Group all players' names in one row:

``SELECT GROUP_CONCAT(name ORDER BY id SEPARATOR ', ') FROM Players;``

## LASTVALUE

### Description

Returns the value of `expression1` associated with the largest value of `expression2` for each group defined by the `group by` expression.

``LASTVALUE ([DISTINCT] <expression1>, <expression2>)``

This function can only be used with colocated data and you have to use the `collocated` flag when executing the query.

The colocated hint can be set as follows:

### Example

Return the oldest person for each Company from the Person table and group them by Company ID:

``select company_id, lastvalue(name, age) as oldest from person group by company_id;``

## MAX

### Description

Returns the highest value for the specified parameter. If no entries are selected, the result is `NULL`. The returned value is of the same data type as the parameter.

``MAX (expression)``

### Parameters

`expression` - may be a column name, a result of another function, or a math operation

### Example

Return the height of the tallest player:

``SELECT MAX(height) FROM Players;``

## MIN

### Description

Returns the lowest value for the specified parameter. If no entries are selected, the result is `NULL`. The returned value is of the same data type as the parameter.

``MIN (expression)``

### Parameters

`expression` - may be a column name, a result of another function, or a math operation

### Example

Return the age of the youngest player:

``SELECT MIN(age) FROM Players;``

## SUM

### Description

Returns the sum of all values of a parameter. If no entries are selected, the result is `NULL`. The data type of the returned value depends on the parameter data type.

``SUM ([DISTINCT] expression)``

### Parameters

• `DISTINCT` - sum up unique values only

• `expression` - may be a column name, a result of another function, or a math operation

### Example

Get the total number of goals scored by all players:

``SELECT SUM(goal) FROM Players;``

## STDDEV_POP

### Description

Returns the standard deviation value for a population (`double`). If no entries are selected, the result is `NULL`.

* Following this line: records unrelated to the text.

(* ===== verification/Mailbox.v ===== *)
(** The byte-budgeted bounded mailbox of the runtime
    ([rssh-runtime/src/mailbox.rs]).

    Every critical section of the mutex is one function on the guarded
    [State]; it also returns the notifications its thread sends after it
    unlocked. The blocking calls are cut at their waits: an [_enter] function
    up to the first wait, and a loop function for one wake-up. Waiting
    threads, notifications in flight and the clock live in [System]. *)
From S2P Require Import Prelude.

Definition duration_max : Z := 2 ^ 64 * 10 ^ 9 - 1.

(** What the queue reserves for an item: a [usize], 64 bits here. *)
Class MailboxItem (T : Type) := {
  retained_bytes : T → Z;
  retained_bytes_usize : ∀ x, is_u64 (retained_bytes x);
}.

Record MailboxLimits := mkLimits { max_items : Z; max_bytes : Z }.

Inductive MailboxLimitsError := ZeroItems | ZeroBytes.

Module MailboxLimits.

Definition try_new (items bytes : Z) : MailboxLimitsError + MailboxLimits :=
  if bool_decide (items = 0%Z) then inl ZeroItems
  else if bool_decide (bytes = 0%Z) then inl ZeroBytes
  else inr (mkLimits items bytes).

End MailboxLimits.

Inductive TryRecvError := TryRecvEmpty | TryRecvClosed.
Inductive RecvError := RecvClosed.
Inductive RecvTimeoutError := RecvTimeoutElapsed | RecvTimeoutClosed.

Record Counters := mkCounters {
  high_water_items : Z;
  high_water_bytes : Z;
  enqueued_items : Z;
  enqueued_bytes : Z;
  dequeued_items : Z;
  dequeued_bytes : Z;
  discarded_items : Z;
  discarded_bytes : Z;
  full_rejections : Z;
  oversize_rejections : Z;
  closed_rejections : Z;
  blocked_sends : Z;
  send_blocked_duration : Z;
}.

(** What a thread does with the condition variables after unlocking:
    [not_empty.notify_one()], [not_empty.notify_all()],
    [space_available.notify_all()]. *)
Inductive notification := NotEmptyOne | NotEmptyAll | SpaceAll.

Section mailbox.
  Context {T : Type} `{MailboxItem T}.

Inductive TrySendError :=
| TrySendClosed (item : T)
| TrySendOversize (item : T) (item_bytes max : Z)
| TrySendFull (item : T) (item_bytes : Z).

Inductive SendError :=
| SendClosed (item : T)
| SendOversize (item : T) (item_bytes max : Z).

Record Entry := mkEntry { value : T; reserved_bytes : Z }.

Record State := mkState {
  queue : list Entry;
  queued_bytes : Z;
  accepting : bool;
  sender_count : Z;
  consumer_alive : bool;
  waiting_producers : Z;
  consumer_waiting : bool;
  counters : Counters;
}.

(** ** Field updates *)

Definition set_counters (c : Counters) (s : State) : State :=
  mkState (queue s) (queued_bytes s) (accepting s) (sender_count s) (consumer_alive s)
    (waiting_producers s) (consumer_waiting s) c.
Definition set_accepting (b : bool) (s : State) : State :=
  mkState (queue s) (queued_bytes s) b (sender_count s) (consumer_alive s)
    (waiting_producers s) (consumer_waiting s) (counters s).
Definition set_sender_count (n : Z) (s : State) : State :=
  mkState (queue s) (queued_bytes s) (accepting s) n (consumer_alive s)
    (waiting_producers s) (consumer_waiting s) (counters s).
Definition set_waiting_producers (n : Z) (s : State) : State :=
  mkState (queue s) (queued_bytes s) (accepting s) (sender_count s) (consumer_alive s)
    n (consumer_waiting s) (counters s).
Definition set_consumer_waiting (b : bool) (s : State) : State :=
  mkState (queue s) (queued_bytes s) (accepting s) (sender_count s) (consumer_alive s)
    (waiting_producers s) b (counters s).

(** [saturating_add(1)] on one of the rejection counters. *)
Definition count_full (c : Counters) : Counters :=
  mkCounters (high_water_items c) (high_water_bytes c) (enqueued_items c) (enqueued_bytes c)
    (dequeued_items c) (dequeued_bytes c) (discarded_items c) (discarded_bytes c)
    (sat_add_u64 (full_rejections c) 1) (oversize_rejections c) (closed_rejections c)
    (blocked_sends c) (send_blocked_duration c).
Definition count_oversize (c : Counters) : Counters :=
  mkCounters (high_water_items c) (high_water_bytes c) (enqueued_items c) (enqueued_bytes c)
    (dequeued_items c) (dequeued_bytes c) (discarded_items c) (discarded_bytes c)
    (full_rejections c) (sat_add_u64 (oversize_rejections c) 1) (closed_rejections c)
    (blocked_sends c) (send_blocked_duration c).
Definition count_closed (c : Counters) : Counters :=
  mkCounters (high_water_items c) (high_water_bytes c) (enqueued_items c) (enqueued_bytes c)
    (dequeued_items c) (dequeued_bytes c) (discarded_items c) (discarded_bytes c)
    (full_rejections c) (oversize_rejections c) (sat_add_u64 (closed_rejections c) 1)
    (blocked_sends c) (send_blocked_duration c).
Definition count_blocked (c : Counters) : Counters :=
  mkCounters (high_water_items c) (high_water_bytes c) (enqueued_items c) (enqueued_bytes c)
    (dequeued_items c) (dequeued_bytes c) (discarded_items c) (discarded_bytes c)
    (full_rejections c) (oversize_rejections c) (closed_rejections c)
    (sat_add_u64 (blocked_sends c) 1) (send_blocked_duration c).
Definition add_blocked_duration (d : Z) (c : Counters) : Counters :=
  mkCounters (high_water_items c) (high_water_bytes c) (enqueued_items c) (enqueued_bytes c)
    (dequeued_items c) (dequeued_bytes c) (discarded_items c) (discarded_bytes c)
    (full_rejections c) (oversize_rejections c) (closed_rejections c)
    (blocked_sends c) (Z.min (send_blocked_duration c + d) duration_max).

Definition queue_len (s : State) : Z := Z.of_nat (length (queue s)).

(** ** The queue *)

Definition bounded_mailbox : State :=
  mkState [] 0 true 1 true 0 false (mkCounters 0 0 0 0 0 0 0 0 0 0 0 0 0).

(** [checked_add] overflows a [usize] only above [u64_max]. *)
Definition admission_bytes (s : State) (lim : MailboxLimits) (item_bytes : Z) : option Z :=
  if bool_decide (max_items lim ≤ queue_len s)%Z then None
  else
    let next := (queued_bytes s + item_bytes)%Z in
    if bool_decide (u64_max < next)%Z then None
    else if bool_decide (next ≤ max_bytes lim)%Z then Some next else None.

Definition enqueue (item : T) (item_bytes next_bytes : Z) (s : State) : State :=
  let q := queue s ++ [mkEntry item item_bytes] in
  let c := counters s in
  mkState q next_bytes (accepting s) (sender_count s) (consumer_alive s)
    (waiting_producers s) (consumer_waiting s)
    (mkCounters (Z.max (high_water_items c) (Z.of_nat (length q)))
       (Z.max (high_water_bytes c) next_bytes)
       (sat_add_u64 (enqueued_items c) 1) (sat_add_u64 (enqueued_bytes c) item_bytes)
       (dequeued_items c) (dequeued_bytes c) (discarded_items c) (discarded_bytes c)
       (full_rejections c) (oversize_rejections c) (closed_rejections c)
       (blocked_sends c) (send_blocked_duration c)).

Definition dequeue (s : State) : option (Entry * State) :=
  match queue s with
  | [] => None
  | entry :: q =>
      let c := counters s in
      Some (entry,
        mkState q (Z.max (queued_bytes s - reserved_bytes entry) 0) (accepting s)
          (sender_count s) (consumer_alive s) (waiting_producers s) (consumer_waiting s)
          (mkCounters (high_water_items c) (high_water_bytes c) (enqueued_items c)
             (enqueued_bytes c) (sat_add_u64 (dequeued_items c) 1)
             (sat_add_u64 (dequeued_bytes c) (reserved_bytes entry))
             (discarded_items c) (discarded_bytes c) (full_rejections c)
             (oversize_rejections c) (closed_rejections c) (blocked_sends c)
             (send_blocked_duration c)))
  end.

(** [elapsed()] is the time [now] since the send blocked. *)
Definition finish_blocked_send (blocked_since : option Z) (now : Z) (s : State) : State :=
  match blocked_since with
  | Some since =>
      set_counters (add_blocked_duration (Z.max (now - since) 0) (counters s))
        (set_waiting_producers (Z.max (waiting_producers s - 1) 0) s)
  | None => s
  end.

(** ** Sending *)

Definition try_send (lim : MailboxLimits) (item : T) (s : State) :
    (TrySendError + ()) * State * list notification :=
  let item_bytes := retained_bytes item in
  if negb (accepting s) || negb (consumer_alive s)
  then (inl (TrySendClosed item), set_counters (count_closed (counters s)) s, [])
  else if bool_decide (max_bytes lim < item_bytes)%Z
  then (inl (TrySendOversize item item_bytes (max_bytes lim)),
        set_counters (count_oversize (counters s)) s, [])
  else match admission_bytes s lim item_bytes with
       | None => (inl (TrySendFull item item_bytes), set_counters (count_full (counters s)) s, [])
       | Some next_bytes => (inr (), enqueue item item_bytes next_bytes s, [NotEmptyOne])
       end.

(** Where a pass through the loop of [send] ends. *)
Inductive send_outcome :=
| SendReturned (r : SendError + ())
| SendWaits (since : Z).

Definition send_loop (lim : MailboxLimits) (item : T) (blocked_since : option Z) (now : Z)
    (s : State) : send_outcome * State * list notification :=
  let item_bytes := retained_bytes item in
  if negb (accepting s) || negb (consumer_alive s)
  then let s := finish_blocked_send blocked_since now s in
       (SendReturned (inl (SendClosed item)), set_counters (count_closed (counters s)) s, [])
  else match admission_bytes s lim item_bytes with
       | Some next_bytes =>
           let s := finish_blocked_send blocked_since now s in
           (SendReturned (inr ()), enqueue item item_bytes next_bytes s, [NotEmptyOne])
       | None =>
           match blocked_since with
           | None =>
               (SendWaits now,
                set_counters (count_blocked (counters s))
                  (set_waiting_producers (sat_add_u64 (waiting_producers s) 1) s), [])
           | Some since => (SendWaits since, s, [])
           end
       end.

Definition send_enter (lim : MailboxLimits) (item : T) (now : Z) (s : State) :
    send_outcome * State * list notification :=
  let item_bytes := retained_bytes item in
  if negb (accepting s) || negb (consumer_alive s)
  then (SendReturned (inl (SendClosed item)), set_counters (count_closed (counters s)) s, [])
  else if bool_decide (max_bytes lim < item_bytes)%Z
  then (SendReturned (inl (SendOversize item item_bytes (max_bytes lim))),
        set_counters (count_oversize (counters s)) s, [])
  else send_loop lim item None now s.

(** ** Receiving *)

Definition try_recv (s : State) : (TryRecvError + T) * State * list notification :=
  match dequeue s with
  | Some (entry, s') => (inr (value entry), s', [SpaceAll])
  | None => if accepting s then (inl TryRecvEmpty, s, []) else (inl TryRecvClosed, s, [])
  end.

Inductive recv_outcome (E : Type) :=
| RecvReturned (r : E + T)
| RecvWaits.
Arguments RecvReturned {E} r.
Arguments RecvWaits {E}.

(** One check of the [while] of [recv], and the code after it. *)
Definition recv_loop (s : State) : recv_outcome RecvError * State * list notification :=
  if bool_decide (length (queue s) = 0) && accepting s
  then (RecvWaits, set_consumer_waiting true s, [])
  else
    let s := set_consumer_waiting false s in
    match dequeue s with
    | Some (entry, s') => (RecvReturned (inr (value entry)), s', [SpaceAll])
    | None => (RecvReturned (inl RecvClosed), s, [])
    end.

Definition recv_timeout_loop (deadline now : Z) (s : State) :
    recv_outcome RecvTimeoutError * State * list notification :=
  match dequeue s with
  | Some (entry, s') =>
      (RecvReturned (inr (value entry)), set_consumer_waiting false s', [SpaceAll])
  | None =>
      if negb (accepting s)
      then (RecvReturned (inl RecvTimeoutClosed), set_consumer_waiting false s, [])
      else if bool_decide (deadline ≤ now)%Z
      then (RecvReturned (inl RecvTimeoutElapsed), set_consumer_waiting false s, [])
      else (RecvWaits, set_consumer_waiting true s, [])
  end.

(** After [wait_timeout], which also reports whether it timed out. *)
Definition recv_timeout_wake (deadline : Z) (timed_out : bool) (now : Z) (s : State) :
    recv_outcome RecvTimeoutError * State * list notification :=
  if timed_out && bool_decide (length (queue s) = 0) && accepting s
  then (RecvReturned (inl RecvTimeoutElapsed), set_consumer_waiting false s, [])
  else recv_timeout_loop deadline now s.

(** ** Closing, cloning and dropping *)

Definition close (s : State) : bool * State * list notification :=
  (accepting s, set_accepting false s, if accepting s then [NotEmptyAll; SpaceAll] else []).

Definition clone_sender (s : State) : State :=
  set_sender_count (sat_add_u64 (sender_count s) 1) s.

Definition drop_sender (s : State) : State * list notification :=
  let s := set_sender_count (Z.max (sender_count s - 1) 0) s in
  if bool_decide (sender_count s = 0%Z) && accepting s
  then (set_accepting false s, [NotEmptyAll; SpaceAll])
  else (s, []).

(** Also returns the entries it discards. *)
Definition drop_receiver (s : State) : list Entry * State * list notification :=
  let c := counters s in
  (queue s,
   mkState [] 0 false (sender_count s) false (waiting_producers s) false
     (mkCounters (high_water_items c) (high_water_bytes c) (enqueued_items c)
        (enqueued_bytes c) (dequeued_items c) (dequeued_bytes c)
        (sat_add_u64 (discarded_items c) (queue_len s))
        (sat_add_u64 (discarded_bytes c) (queued_bytes s)) (full_rejections c)
        (oversize_rejections c) (closed_rejections c) (blocked_sends c)
        (send_blocked_duration c)),
   [NotEmptyAll; SpaceAll]).

End mailbox.

Arguments TrySendError T : clear implicits.
Arguments SendError T : clear implicits.
Arguments Entry T : clear implicits.
Arguments State T : clear implicits.
Arguments send_outcome T : clear implicits.
Arguments recv_outcome T E : clear implicits.
Arguments RecvReturned {T E} r.
Arguments RecvWaits {T E}.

``STDDEV_POP ([DISTINCT] expression)``

### Parameters

• `DISTINCT` - calculate for unique values only

• `expression` - may be a column name, etc.; see Microsoft language manual

### Example

Calculate the standard deviation for players' age:

``SELECT STDDEV_POP(age) from Players;``

## STDDEV_SAMP

### Description

Calculates the standard deviation for a sample (`double`). If no entries are selected, the result is `NULL`.

``STDDEV_SAMP ([DISTINCT] expression)``

### Parameters

• `DISTINCT` - calculate for unique values only

• `expression` - may be a column name, etc.; see Microsoft language manual

### Example

Calculate the sample standard deviation for players' age:

``SELECT STDDEV_SAMP(age) from Players;``

## VAR_POP

### Description

Calculates the variance (square of the standard deviation) for a population. It returns a `double`. If no entries are selected, the result is `NULL`.

``VAR_POP ([DISTINCT] expression)``

### Parameters

• `DISTINCT` - calculate for unique values only

• `expression` - may be a column name, etc.; see Microsoft language manual

### Example

Calculate the variance of players' age:

``SELECT VAR_POP (age) from Players;``

## VAR_SAMP

### Description

Calculates the variance (square of the standard deviation) for a sample. It returns a `double`. If no entries are selected, the result is `NULL`.

``VAR_SAMP ([DISTINCT] expression)``

### Parameters

• `DISTINCT` - calculate for unique values only

• `expression` - may be a column name, etc.; see Microsoft language manual

### Example

Calculate the variance of players' age:

``SELECT VAR_SAMP(age) FROM Players;``